Чтобы убедиться в успехах данного проекта на сегодняшний день, достаточно взглянуть на то, сколько людей в вагоне метро погружены в свои телефоны и сколько переходит улицу, уткнувшись в экран. Наша «зависимость» от своих устройств провоцирует навязчивое культурное беспокойство по поводу того, что мы не успеваем замечать, пока копаемся в сети. Если мы будем рассматривать эти устройства чисто в контексте знаний или контента, что они нам предоставляют, словно высокотехнологичная замена газетам, то мы недооцениваем их силу. Соблазн смартфона происходит из его военного происхождения: экран показывает мир, послушный нашим командам. Прокручивание и «свайпинг» удерживают наше внимание до тех пор, пока заложенные в приложение и платформу функции не расплываются в постоянное, беспорядочное использование. Смартфоны вызывают привыкание за счет того, что они взаимодействуют с нами физически (в данном случае через наши руки) в той же степени, что и ментально, через наши глаза и умы. Мы все больше изучаем свои экраны скорее из-за того, что они под нашим контролем, нежели из-за информации, которая на них отображается.
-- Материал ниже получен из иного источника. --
Lemma drained_system_never_consumes_witness :
  let x2 := after drained_run in
  let ls' := schedule x2 (turns 3 8) in
  let x3 := default x2 (exec_all plain x2 ls') in
  exists r2 r3, real 0 x2 = Some r2 /\ real 0 x3 = Some r3 /\
    consumes (wire (sys r3)) = consumes (wire (sys r2)) /\ drained (sys r3) = true.
Proof.
  intros x2 ls' x3.
  set (x := after connected_run).
  set (x1 := after (connected_run ++ [inl (SCall (RDrain [0]))])).
  set (ls := schedule x1 (turns 4 6 ++ gone 0 ++ turns 4 2)).
  destruct (real 0 x2) as [r2|] eqn:Hr2; [|vm_compute in Hr2; discriminate].
  assert (no_start (sys r2)) as Hn.
  { vm_compute in Hr2. injection Hr2 as <-. apply map_Forall_to_list. vm_compute. repeat constructor. }
  destruct (drained_system_never_consumes ClientSetup.plain_cfg lost_env ClientRunLife.busy_closed ok_answers tag_env
    [None] [(sample_life, None)] [0] (labels connected_run) x x1 ls x2 ls' x3 0 r2) as (_ & r3 & Hr3 & Hd & H).
  - apply after_run. vm_compute. reflexivity.
  - vm_compute. reflexivity.
  - apply (exec_all_run plain plain_step); [done|]. vm_compute. reflexivity.
  - vm_compute. reflexivity.
  - apply (exec_all_run plain plain_step); [done|]. vm_compute. reflexivity.
  - exact Hr2.
  - exists r2, r3. destruct (H Hn) as [Hc _]. split_and!; [reflexivity|exact Hr3|exact Hc|exact Hd].
Defined.
(** * MBK backend: table extraction and section matching

    A shallow embedding of [src/backend/main.py]: the layout-based table
    extractor [process_pdf] and the section matcher of [process_pdfs],
    together with the properties stated about them.

    Conventions of the embedding.
    - A Python [str] is a [string]; a character is a code point below 256.
    - Layout coordinates ([x0], [x1], [top]) are integers, in layout units.
    - A parsed PDF is the list of its pages, a page the list of words that
      [page.extract_words()] returns, in that order.
    - A pandas [DataFrame] is its list of column labels and its list of rows;
      a cell is [Some s] for a string and [None] for a missing value (NaN).
    - A Python exception is a value of [exn], threaded by the [outcome]
      monad. *)

From Stdlib Require Import List String Ascii ZArith Bool Arith Lia.
From Stdlib Require Import DecimalString Sorted Permutation.
Import ListNotations.

Open Scope string_scope.
Open Scope Z_scope.

(** ** Strings *)

Module Str.

(** [str.isspace] on one character of the Latin-1 range: TAB..CR, FS..US,
    space, NEL and NBSP. *)
Definition is_space (c : ascii) : bool :=
  let n := nat_of_ascii c in
  ((9 <=? n) && (n <=? 13) || (28 <=? n) && (n <=? 32)
   || (n =? 133) || (n =? 160))%nat.

Definition is_empty (s : string) : bool :=
  match s with EmptyString => true | String _ _ => false end.

Fixpoint lstrip (s : string) : string :=
  match s with
  | EmptyString => EmptyString
  | String c r => if is_space c then lstrip r else s
  end.

Fixpoint rstrip (s : string) : string :=
  match s with
  | EmptyString => EmptyString
  | String c r =>
      let r' := rstrip r in
      if is_space c && is_empty r' then EmptyString else String c r'
  end.

(** [s.strip()] *)
Definition strip (s : string) : string := rstrip (lstrip s).

(** [p in s] *)
Fixpoint contains (p s : string) : bool :=
  String.prefix p s ||
  match s with
  | EmptyString => false
  | String _ r => contains p r
  end.

(** Lower-casing of the ASCII letters, the only ones that can fold onto the
    letters of an ASCII pattern in this range. *)
Definition lower_char (c : ascii) : ascii :=
  let n := nat_of_ascii c in
  if ((65 <=? n) && (n <=? 90))%nat then ascii_of_nat (n + 32) else c.

Fixpoint lower (s : string) : string :=
  match s with
  | EmptyString => EmptyString
  | String c r => String (lower_char c) (lower r)
  end.

(** [str(n)] for a length. *)
Definition of_nat (n : nat) : string :=
  NilEmpty.string_of_uint (Nat.to_uint n).

(** Every character is white space (so also for the empty string). *)
Fixpoint all_space (s : string) : bool :=
  match s with
  | EmptyString => true
  | String c r => is_space c && all_space r
  end.

End Str.

(** ** Exceptions *)

Inductive exn : Type :=
| KeyError (key : string)
| TypeError
| AttributeError
| InvalidIndexError
| ReError
| HTTPException (status : nat) (cause : exn).

(** The result of running a piece of the program: a value or an exception. *)
Inductive outcome (A : Type) : Type :=
| Returns (a : A)
| Raises (e : exn).
Arguments Returns {A} a.
Arguments Raises {A} e.

Definition bind {A B} (m : outcome A) (k : A -> outcome B) : outcome B :=
  match m with
  | Returns a => k a
  | Raises e => Raises e
  end.

Notation "x <- m ;; k" := (bind m (fun x => k))
  (at level 61, m at next level, right associativity).

Fixpoint mapM {A B} (f : A -> outcome B) (l : list A) : outcome (list B) :=
  match l with
  | [] => Returns []
  | a :: r => b <- f a ;; bs <- mapM f r ;; Returns (b :: bs)
  end.

(** ** Words and pages *)

Record Word : Type := mkWord
  { text : string; x0 : Z; x1 : Z; top : Z }.

Definition Page : Type := list Word.

Definition TARGET_HEADERS : list string :=
  ["S.S"; "POL"; "POD"; "OPR"; "2210"; "4510"; "45G0"; "45G1"; "4310";
   "4363"; "4532"; "E"; "F"].

Definition in_list (s : string) (l : list string) : bool :=
  existsb (String.eqb s) l.

(** A header position: label, left edge minus 5, right edge plus 5. *)
Definition HeaderPos : Type := (string * Z * Z)%type.

Definition hp_label (h : HeaderPos) : string := fst (fst h).
Definition hp_x0 (h : HeaderPos) : Z := snd (fst h).
Definition hp_x1 (h : HeaderPos) : Z := snd h.

(** Line 38: [word['text'] in TARGET_HEADERS] *)
Definition is_header_word (w : Word) : bool :=
  in_list (text w) TARGET_HEADERS.

(** Lines 36-39: one header position per word whose text is a target. *)
Fixpoint detect_headers (words : list Word) : list HeaderPos :=
  match words with
  | [] => []
  | w :: r =>
      if is_header_word w
      then (text w, x0 w - 5, x1 w + 5) :: detect_headers r
      else detect_headers r
  end.

(** [list.sort(key=...)] is stable: an element goes before the first one
    with a key that is not smaller. *)
Fixpoint insert_by {A} (key : A -> Z) (a : A) (l : list A) : list A :=
  match l with
  | [] => [a]
  | b :: r => if key a <=? key b then a :: l else b :: insert_by key a r
  end.

Definition sort_by {A} (key : A -> Z) (l : list A) : list A :=
  fold_right (insert_by key) [] l.

(** Line 41 *)
Definition header_positions (words : list Word) : list HeaderPos :=
  sort_by hp_x0 (detect_headers words).

(** Lines 47-48 *)
Definition column_positions (hs : list HeaderPos) : list (Z * Z) :=
  map (fun h => (hp_x0 h, hp_x1 h)) hs.
Definition column_names (hs : list HeaderPos) : list string :=
  map hp_label hs.

(** [sorted(set(...))]: ascending, each value once. *)
Fixpoint insert_uniq (z : Z) (l : list Z) : list Z :=
  match l with
  | [] => [z]
  | y :: r =>
      if z <? y then z :: l
      else if z =? y then l
      else y :: insert_uniq z r
  end.

(** Line 51 *)
Definition row_positions (words : list Word) : list Z :=
  fold_right insert_uniq [] (map top words).

(** Lines 59-63: index of the first band that contains the word's [x0]. *)
Fixpoint match_column (cols : list (Z * Z)) (x : Z) (col_idx : nat)
  : option nat :=
  match cols with
  | [] => None
  | (col_x0, col_x1) :: r =>
      if (col_x0 <=? x) && (x <=? col_x1) then Some col_idx
      else match_column r x (S col_idx)
  end.

(** [row_data[i] += t] for [i] in range. *)
Fixpoint add_at (i : nat) (t : string) (row : list string) : list string :=
  match row, i with
  | [], _ => []
  | c :: r, O => (c ++ t)%string :: r
  | c :: r, S j => c :: add_at j t r
  end.

(** Line 66: the piece that a word adds to its cell. The method call binds
    tighter than [+=]: the blank-prefixed text is stripped first, and the
    result is appended to the cell. *)
Definition piece (w : Word) : string := Str.strip (" " ++ text w).
Lemma newline_peek_terminator_witness :
  (fun n => n =? 34) 34 = true /\
  rest (lexer_at (nl :: s2l "%global x") 0) = nl :: [] ++ s2l "%global x" /\
  RpmBash.directive_ahead (s2l "%global x") = true /\
  exists l',
    RpmBash.rpmbash_scan unit 34 (fun p l v => (false, p, l)) tt
      (lexer_at (nl :: s2l "%global x") 0) (fun n => n =? 34) =
    (true, tt, l') /\ mark l' = 1 /\ start l' = 0 /\ result_symbol l' = 34.
Proof.
  split; [reflexivity|]; split; [reflexivity|]; split; [reflexivity|].
  apply (proj1 (newline_peek_terminator unit 34 (fun p l v => (false, p, l))
                  tt (lexer_at (nl :: s2l "%global x") 0) (fun n => n =? 34)
                  [] (s2l "%global x") eq_refl eq_refl eq_refl eq_refl)).
  reflexivity.
Defined.


Lemma lookahead_cap_and_eof_witness :
  cbhs_reach (cbhs_init (lexer_at [] 0)) (cbhs_init (lexer_at [] 0)) /\
  cbhs_guard (cbhs_init (lexer_at [] 0)) = false /\
  cbhs_run (lexer_at [] 0) = (false, cbhs_init (lexer_at [] 0)).
Proof.
  split; [constructor|]; split; [reflexivity|].
  apply (proj1 lookahead_cap_and_eof); [constructor | reflexivity].
Defined.

Lemma section_token_boundary_witness :
  In ("conf"%string, 4, SECTION_CONF) SECTION_KEYWORDS_MAP /\
  rpmspec_scan rpmspec_create (lexer_at (s2l "%configure --prefix") 0)
    (valid_of [SECTION_CONF; PARAMETRIC_MACRO_NAME]) =
    (true, rpmspec_create,
     mkLexer (s2l " --prefix") 10 10 0 (tok_id PARAMETRIC_MACRO_NAME)) /\
  is_section_sym (tok_id PARAMETRIC_MACRO_NAME) = false.
Proof.
  assert (Hs : rpmspec_scan rpmspec_create
                 (lexer_at (s2l "%configure --prefix") 0)
                 (valid_of [SECTION_CONF; PARAMETRIC_MACRO_NAME]) =
               (true, rpmspec_create,
                mkLexer (s2l " --prefix") 10 10 0
                  (tok_id PARAMETRIC_MACRO_NAME)))
    by (vm_compute; reflexivity).
  split; [right; right; left; reflexivity|]; split; [exact Hs|].
  destruct section_token_boundary as (_ & H & _).
  exact (H rpmspec_create (lexer_at (s2l "%configure --prefix") 0)
           (valid_of [SECTION_CONF; PARAMETRIC_MACRO_NAME]) "conf"%string 4
           SECTION_CONF (s2l "igure") (s2l " --prefix") rpmspec_create
           (mkLexer (s2l " --prefix") 10 10 0 (tok_id PARAMETRIC_MACRO_NAME))
           ltac:(right; right; left; reflexivity) ltac:(discriminate)
           eq_refl eq_refl Hs).
Defined.

Lemma rpmspec_scan_token_admissible_witness :
  rpmspec_scan rpmspec_create (lexer_at (s2l "%if x") 0)
    (valid_of [TOP_LEVEL_IF]) =
    (true, rpmspec_create, mkLexer (s2l " x") 3 3 0 (tok_id TOP_LEVEL_IF)) /\
  exists t, valid_of [TOP_LEVEL_IF] t = true /\
            result_symbol (mkLexer (s2l " x") 3 3 0 (tok_id TOP_LEVEL_IF))
            = tok_id t.
Proof.
  assert (H : rpmspec_scan rpmspec_create (lexer_at (s2l "%if x") 0)
                (valid_of [TOP_LEVEL_IF]) =
              (true, rpmspec_create,
               mkLexer (s2l " x") 3 3 0 (tok_id TOP_LEVEL_IF)))
    by (vm_compute; reflexivity).
  split; [exact H|].
  exact (rpmspec_scan_token_admissible _ _ _ _ _ H).
Defined.

Lemma rpmspec_scan_token_extent_witness :
  (start (lexer_at (s2l "%if x") 0) <= pos (lexer_at (s2l "%if x") 0))%nat /\
  rpmspec_scan rpmspec_create (lexer_at (s2l "%if x") 0)
    (valid_of [TOP_LEVEL_IF]) =
    (true, rpmspec_create, mkLexer (s2l " x") 3 3 0 (tok_id TOP_LEVEL_IF)) /\
  (start (mkLexer (s2l " x") 3 3 0 (tok_id TOP_LEVEL_IF)) <
   mark (mkLexer (s2l " x") 3 3 0 (tok_id TOP_LEVEL_IF)))%nat.
Proof.
  assert (H : rpmspec_scan rpmspec_create (lexer_at (s2l "%if x") 0)
                (valid_of [TOP_LEVEL_IF]) =
              (true, rpmspec_create,
               mkLexer (s2l " x") 3 3 0 (tok_id TOP_LEVEL_IF)))
    by (vm_compute; reflexivity).
  assert (Hp : (start (lexer_at (s2l "%if x") 0) <=
                pos (lexer_at (s2l "%if x") 0))%nat) by (cbn; lia).
  split; [exact Hp|]; split; [exact H|].
  exact (proj1 (proj2 (rpmspec_scan_token_extent _ _ _ _ _ _ Hp H) eq_refl)).
Defined.

Lemma rpmspec_scan_state_preserved_witness :
  rpmspec_scan rpmspec_create (lexer_at (s2l "%gobuild -o") 0)
    (valid_of [PARAMETRIC_MACRO_NAME]) =
    (true, rpmspec_create,
     mkLexer (s2l " -o") 8 8 0 (tok_id PARAMETRIC_MACRO_NAME)) /\
  (rpmspec_create = rpmspec_create \/
   (true = true /\
    is_cond_sym (result_symbol (mkLexer (s2l " -o") 8 8 0
                                  (tok_id PARAMETRIC_MACRO_NAME))) = true)).
Proof.
  assert (H : rpmspec_scan rpmspec_create (lexer_at (s2l "%gobuild -o") 0)
                (valid_of [PARAMETRIC_MACRO_NAME]) =
              (true, rpmspec_create,
               mkLexer (s2l " -o") 8 8 0 (tok_id PARAMETRIC_MACRO_NAME)))
    by (vm_compute; reflexivity).
  split; [exact H|].
  exact (rpmspec_scan_state_preserved _ _ _ _ _ _ H).
Defined.

Lemma conditional_token_shape_witness :
  rpmspec_scan rpmspec_create (lexer_at (s2l "  %if x") 0)
    (valid_of [TOP_LEVEL_IF]) =
    (true, rpmspec_create, mkLexer (s2l " x") 5 5 2 (tok_id TOP_LEVEL_IF)) /\
  is_cond_sym (tok_id TOP_LEVEL_IF) = true /\
  exists ws k t w r,
    s2l "  %if x" = ws ++ "%"%char :: w ++ r /\
    forallb isspace ws = true /\
    In k COND_KEYWORDS /\ w = s2l (kw_name k) /\
    is_identifier_char (hd NUL r) = false /\
    (t = kw_top k \/ t = kw_subsection k \/ t = kw_scriptlet k \/
     t = kw_files k) /\ valid_of [TOP_LEVEL_IF] t = true /\
    tok_id TOP_LEVEL_IF = tok_id t /\
    5 = 0 + length ws + S (length w) /\
    2 = (if is_empty ws then 0 else 0 + length ws).
Proof.
  assert (H : rpmspec_scan rpmspec_create (lexer_at (s2l "  %if x") 0)
                (valid_of [TOP_LEVEL_IF]) =
              (true, rpmspec_create,
               mkLexer (s2l " x") 5 5 2 (tok_id TOP_LEVEL_IF)))
    by (vm_compute; reflexivity).
  assert (Hc : is_cond_sym (tok_id TOP_LEVEL_IF) = true) by reflexivity.
  split; [exact H|]; split; [exact Hc|].
  exact (conditional_token_shape _ _ _ _ _ H Hc).
Defined.

Lemma newline_token_shape_witness :
  rpmspec_scan rpmspec_create (lexer_at (s2l "  " ++ cr :: nl :: s2l "x") 0)
    (valid_of [NEWLINE]) =
  (true, rpmspec_create,
   mkLexer (skipn (2 - 1) (nl :: s2l "x")) (0 + 2 + 2) (0 + 2 + 2)
     (0 + 2) (tok_id NEWLINE)).
Proof.
  exact (newline_token_shape rpmspec_create
           (lexer_at (s2l "  " ++ cr :: nl :: s2l "x") 0) (valid_of [NEWLINE])
           (s2l "  ") cr (nl :: s2l "x") eq_refl eq_refl eq_refl eq_refl
           eq_refl eq_refl).
Defined.

Lemma blank_prefix_transparent_witness :
  rpmspec_scan rpmspec_create (lexer_at (s2l " " ++ nl :: s2l " %if x") 0)
    (valid_of [TOP_LEVEL_IF]) =
  rpmspec_scan rpmspec_create (mkLexer (s2l "%if x") 3 0 3 0)
    (valid_of [TOP_LEVEL_IF]).
Proof.
  exact (blank_prefix_transparent rpmspec_create
           (lexer_at (s2l " " ++ nl :: s2l " %if x") 0) (valid_of [TOP_LEVEL_IF])
           (s2l " " ++ nl :: s2l " ") (s2l "%if x") eq_refl eq_refl eq_refl
           eq_refl eq_refl).
Defined.

Lemma long_identifier_simple_macro_witness :
  scan_macro (lexer_at ("p"%char :: s2l "atch" ++ repeat "0"%char 59 ++ [" "%char]) 0)
    (valid_of [SIMPLE_MACRO]) =
  (true, mkLexer [" "%char] (0 + S 63) (0 + S 63) 0 (tok_id SIMPLE_MACRO)) /\
  fst (scan_macro (lexer_at (s2l "patch" ++ repeat "0"%char 58 ++ [" "%char]) 0)
         (valid_of [SIMPLE_MACRO])) = false.
Proof.
  split.
  - exact (proj1 long_identifier_simple_macro "p"%char
             (s2l "atch" ++ repeat "0"%char 59) [" "%char]
             (lexer_at ("p"%char :: s2l "atch" ++ repeat "0"%char 59
                        ++ [" "%char]) 0)
             (valid_of [SIMPLE_MACRO]) ltac:(reflexivity) eq_refl eq_refl eq_refl
             ltac:(cbn; lia) eq_refl).
  - exact (proj2 long_identifier_simple_macro (repeat "0"%char 58) [" "%char]
             (lexer_at (s2l "patch" ++ repeat "0"%char 58 ++ [" "%char]) 0)
             (valid_of [SIMPLE_MACRO]) eq_refl ltac:(discriminate) eq_refl
             ltac:(cbn; lia) eq_refl).
Defined.

Lemma special_macro_spans_witness :
  scan_macro (lexer_at (s2l "12 x") 0) (valid_of [SPECIAL_MACRO]) =
  (true, mkLexer (s2l " x") (0 + 2) (0 + 2) 0 (tok_id SPECIAL_MACRO)).
Proof.
  destruct (special_macro_spans (lexer_at (s2l "12 x") 0)
              (valid_of [SPECIAL_MACRO])) as (_ & _ & _ & H & _).
  exact (H (s2l "12") (s2l " x") eq_refl ltac:(discriminate) eq_refl eq_refl
           eq_refl).
Defined.

Lemma negated_macro_spans_witness :
  scan_macro (lexer_at (s2l "!foo bar") 0) (valid_of [NEGATED_MACRO]) =
  (true, mkLexer (s2l " bar") (0 + S 3) (0 + S 3) 0 (tok_id NEGATED_MACRO)).
Proof.
  destruct (negated_macro_spans (lexer_at (s2l "!foo bar") 0)
              (valid_of [NEGATED_MACRO])) as [H _].
  exact (H (s2l "foo") (s2l " bar") eq_refl eq_refl eq_refl eq_refl eq_refl).
Defined.

Lemma directive_names_not_macros_witness :
  fst (scan_macro (lexer_at (s2l "ifarch x") 0) (valid_of [SIMPLE_MACRO]))
  = false.
Proof.
  destruct (directive_names_not_macros (lexer_at (s2l "ifarch x") 0)
              (valid_of [SIMPLE_MACRO]) (s2l " x")) as [H _].
  exact (H (mkCondKeyword "ifarch" TOP_LEVEL_IFARCH SUBSECTION_IFARCH
              SCRIPTLET_IFARCH FILES_IFARCH)
           ltac:(right; left; reflexivity) eq_refl eq_refl).
Defined.

Lemma parametric_macro_token_shape_witness :
  rpmspec_scan rpmspec_create (lexer_at (s2l " %gobuild -o") 0)
    (valid_of [PARAMETRIC_MACRO_NAME]) =
    (true, rpmspec_create,
     mkLexer (s2l " -o") 9 9 1 (tok_id PARAMETRIC_MACRO_NAME)) /\
  exists ws w r,
    s2l " %gobuild -o" = ws ++ "%"%char :: w ++ r /\
    forallb isspace ws = true /\
    is_identifier_start (hd NUL w) = true /\
    forallb is_identifier_char w = true /\
    is_horizontal_space (hd NUL r) = true /\
    valid_of [PARAMETRIC_MACRO_NAME] PARAMETRIC_MACRO_NAME = true /\
    in_scriptlet_context (valid_of [PARAMETRIC_MACRO_NAME]) = false /\
    is_keyword (firstn 63 w) (length w) = false /\
    is_files_keyword (firstn 63 w) (length w) = false /\
    is_patch_legacy (firstn 63 w) (length w) = false /\
    is_nil (firstn 63 w) (length w) = false /\
    rpmspec_create = rpmspec_create /\
    9 = 0 + length ws + S (length w) /\
    1 = (if is_empty ws then 0 else 0 + length ws).
Proof.
  assert (H : rpmspec_scan rpmspec_create (lexer_at (s2l " %gobuild -o") 0)
                (valid_of [PARAMETRIC_MACRO_NAME]) =
              (true, rpmspec_create,
               mkLexer (s2l " -o") 9 9 1 (tok_id PARAMETRIC_MACRO_NAME)))
    by (vm_compute; reflexivity).
  split; [exact H|].
  exact (parametric_macro_token_shape _ _ _ _ _ H eq_refl).
Defined.

Lemma shell_content_paren_span_witness :
  scan_shell_content (lexer_at (s2l "f(a (b)) x" ++ ")"%char :: s2l " y") 0) =
  (negb (is_empty (s2l "f(a (b)) x")),
   mkLexer (")"%char :: s2l " y") (0 + 10) (0 + 10) 0 0).
Proof.
  exact (proj1 shell_content_paren_span (s2l "f(a (b)) x") (s2l " y") 0
           eq_refl eq_refl).
Defined.

Lemma expand_content_to_eof_witness :
  scan_expand_content (lexer_at (s2l "a {b") 4) =
  (true, mkLexer [] (4 + 4) (4 + 4) 4 0).
Proof.
  exact (expand_content_to_eof (s2l "a {b") 4 1 eq_refl eq_refl).
Defined.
В долгосрочной перспективе экраны тоже станут недостаточно удобны для реализации амбиций быть связующим звеном между миром и разумом. Технологии распознавания речи, используемые в Amazon Echo и Apple Siri, делают возможным считывание мыслей и желаний акустически, превращая их в данные. Amazon запатентовала технологию определения личности говорящего в любой момент и постепенного формирования профиля его личности и предпочтений. Демонстрируя любопытную смесь сенсорных метафор, она известна как «голосовой сниффинг». Нательные устройства, такие как Apple Watch и Fitbit, отслеживают показатели, даваемые нашими телами, когда те реагируют на различные продукты или окружение. Amazon Dash – это небольшое устройство, которое крепится к стене и снабжено кнопкой, чтобы нажимать ее всякий раз, когда пользователь замечает, как дома что-то закончилось, после чего в Amazon сразу отправляется заказ. Все эти технологии делают одну вещь – минимизируют шанс, что индивид попытается выразить свои мысли в какой бы то ни было среде, не относящейся к тому, чем владеет используемая платформа. Разумеется, все, что может напрямую обращаться к «мыслям», как только те появляются в мозгу, будет реализовано самым оперативным способом.
Инфраструктура, создаваемая в Кремниевой долине, далека от фантастических антиутопий XX века с их тотальной правительственной слежкой и жестокой тайной полицией. В той же степени она не похожа на статистические методики, такие как переписи, голосования и опросы, которые требуют, чтобы специалисты шли в народ и задавали вопросы, порой создавая респондентам неудобства. Разница в том, что мы сознательно принимаем цифровую слежку в свой быт, потому что она обещает нам контроль над нашей жизнью. Она позволяет нам выдавать команды вроде: «Нужно больше чистящих средств на кухню!», «Вызови мне такси!», «Расскажи прогноз погоды!». То, как мы принимаем растущее глобальное доминирование Uber и т. п. в основном потому, что они дают нам возможность немножко подоминировать самим над таксистами, информацией и материальными ценностями, являет собой мрачное отражение человеческой психологии.